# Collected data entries
===============
Lemma abort_all_ok n call g x P todo rel st :
  call_ok n call → Good P todo ({[g]} ∪ rel) st → groups st !! g = Some x → db_ x = None → ¬ active x →
  (∀ l, holding g x l st) → (unanswered st < n)%nat →
  ∃ st', abort_all_locked ord call x st = Done st' ∧ Good P todo rel st' ∧ Frame (λ h, h = g) st P st' P ∧
    (∀ l i t, owner st !! (l, i) = Some g → vws st' l !! i ≠ Some (t, true)).
Proof.
  intros Hcall HG Hx Hdb Hact Hhold Hn. unfold abort_all_locked.
  destruct (for_each_inv (λ (st : System S) l, match locked_ x !! l with
      | None => Done st
      | Some i => if decide (i = 0) then Done st
                  else s ← get_lock st l; '(s, evs, late) ← alock_abort i s; st ← for_each (call l) evs (set_lock l s st);
                       if (late : bool) then s ← get_lock st l; _ ← verify (alock_late s); Done st else Done st
      end)
    (λ done st', Good P todo ({[g]} ∪ rel) st' ∧ Frame (λ h, h = g) st P st' P ∧
       (∀ l, l ∉ done → holding g x l st') ∧
       (∀ l i t, l ∈ done → owner st !! (l, i) = Some g → vws st' l !! i ≠ Some (t, true)))
    (ord (dom (locked_ x))) st) as (st' & Heq & HG' & F & _ & Hnone).
  - split_and!; [done|apply Frame_refl|auto|]. intros l i t Hin. by apply not_elem_of_nil in Hin.
  - intros done l rest st1 Hord (HG1 & F1 & Hh1 & Hd1).
    assert (l ∉ done) as Hld.
    { pose proof (NoDup_elements (dom (locked_ x))) as Hnd. rewrite <-(ord_spec (dom (locked_ x))), Hord in Hnd.
      apply NoDup_app in Hnd as (_ & Hnd & _). intros Hin. apply (Hnd l Hin). by left. }
    assert (l ∈ dom (locked_ x)) as [i Hi]%elem_of_dom.
    { apply elem_of_elements. rewrite <-ord_spec, Hord. set_solver. }
    destruct (fr_group _ _ _ _ _ F1 g x Hx) as (x' & Hx' & _ & _ & Hsame & _). rewrite (Hsame Hdb) in Hx'.
    pose proof (fr_unanswered _ _ _ _ _ F1). pose proof (fr_owner _ _ _ _ _ F1) as HO1.
    destruct (abort_one_ok n call g x l i P todo rel st1 Hcall HG1 Hx' Hdb Hact Hi (Hh1 l Hld) ltac:(lia))
      as (s & s1 & evs & st2 & Hi0 & Hs & Hab & Hst2 & HG2 & F2 & Hk2 & Hn2).
    exists st2. rewrite Hi. rewrite decide_False by done. unfold get_lock. rewrite Hs. cbn [mbind result_bind]. rewrite Hab.
    cbn [mbind result_bind]. rewrite Hst2. cbn [mbind result_bind]. split; [done|]. rewrite HO1 in *. split_and!; [done|by eapply Frame_trans| |].
    + intros l0 Hl0 j Hj. rewrite (fr_owner _ _ _ _ _ F2), HO1.
      destruct (Hh1 l0 ltac:(set_solver) j Hj) as (HOj & t & Htj). rewrite HO1 in HOj. split; [done|].
      exists t. apply Hk2; [set_solver|done|done].
    + intros l0 j t [Hl0| ->%list_elem_of_singleton]%elem_of_app HOj.
      * intros Hv. destruct (vws st1 l0 !! j) as [[t' []]|] eqn:E.
        -- by apply (Hd1 l0 j t').
        -- destruct HG1 as [_ HI1]. rewrite HO1 in HI1. destruct (inv_idle _ _ _ _ _ _ g x (l0, j) HI1 Hx' Hdb HOj).
           left. eauto.
        -- apply (fr_gone _ _ _ _ _ F2) in E. congruence.
      * by apply Hn2.
  - exists st'. split; [done|]. destruct HG' as [Hlo HI].
    destruct (fr_group _ _ _ _ _ F g x Hx) as (x' & Hx' & _ & _ & Hsame & _). rewrite (Hsame Hdb) in Hx'.
    assert (∀ l i t, owner st' !! (l, i) = Some g → vws st' l !! i ≠ Some (t, true)) as Hfin.
    { intros l i t HO Hv. assert (P !! (l, i) = None) as HP.
      { destruct (P !! (l, i)) eqn:E; [|done]. destruct (inv_idle _ _ _ _ _ _ g x (l, i) HI Hx' Hdb HO). right. by eexists. }
      destruct (inv_held _ _ _ _ _ _ HI g x l i t Hx' Hv HP HO) as [Hl _].
      rewrite (fr_owner _ _ _ _ _ F) in HO. eapply (Hnone l i t); [|done|done].
      rewrite ord_spec. apply elem_of_elements, elem_of_dom. by eexists. }
    split_and!; [|done|].
    + split; [done|]. destruct HI as [H1 H2 H3 H4 H5 H6 H7]. split; try done.
      intros h y l i t Hh Hv HP HO. destruct (H6 h y l i t Hh Hv HP HO) as [Hl Hor]. split; [done|].
      destruct (decide (h = g)) as [-> |]; [|set_solver]. by destruct (Hfin l i t).
    + rewrite (fr_owner _ _ _ _ _ F) in Hfin. exact Hfin.
Qed.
===============
# ACTION ITEM
Which lines above run from the one containing "if (late : bool)" to the one containing "apply elem_of_elements. rewrite"? Give them again exactly, both ends included.

# REPLY TO THE EXERCISE
                       if (late : bool) then s ← get_lock st l; _ ← verify (alock_late s); Done st else Done st
      end)
    (λ done st', Good P todo ({[g]} ∪ rel) st' ∧ Frame (λ h, h = g) st P st' P ∧
       (∀ l, l ∉ done → holding g x l st') ∧
       (∀ l i t, l ∈ done → owner st !! (l, i) = Some g → vws st' l !! i ≠ Some (t, true)))
    (ord (dom (locked_ x))) st) as (st' & Heq & HG' & F & _ & Hnone).
  - split_and!; [done|apply Frame_refl|auto|]. intros l i t Hin. by apply not_elem_of_nil in Hin.
  - intros done l rest st1 Hord (HG1 & F1 & Hh1 & Hd1).
    assert (l ∉ done) as Hld.
    { pose proof (NoDup_elements (dom (locked_ x))) as Hnd. rewrite <-(ord_spec (dom (locked_ x))), Hord in Hnd.
      apply NoDup_app in Hnd as (_ & Hnd & _). intros Hin. apply (Hnd l Hin). by left. }
    assert (l ∈ dom (locked_ x)) as [i Hi]%elem_of_dom.
    { apply elem_of_elements. rewrite <-ord_spec, Hord. set_solver. }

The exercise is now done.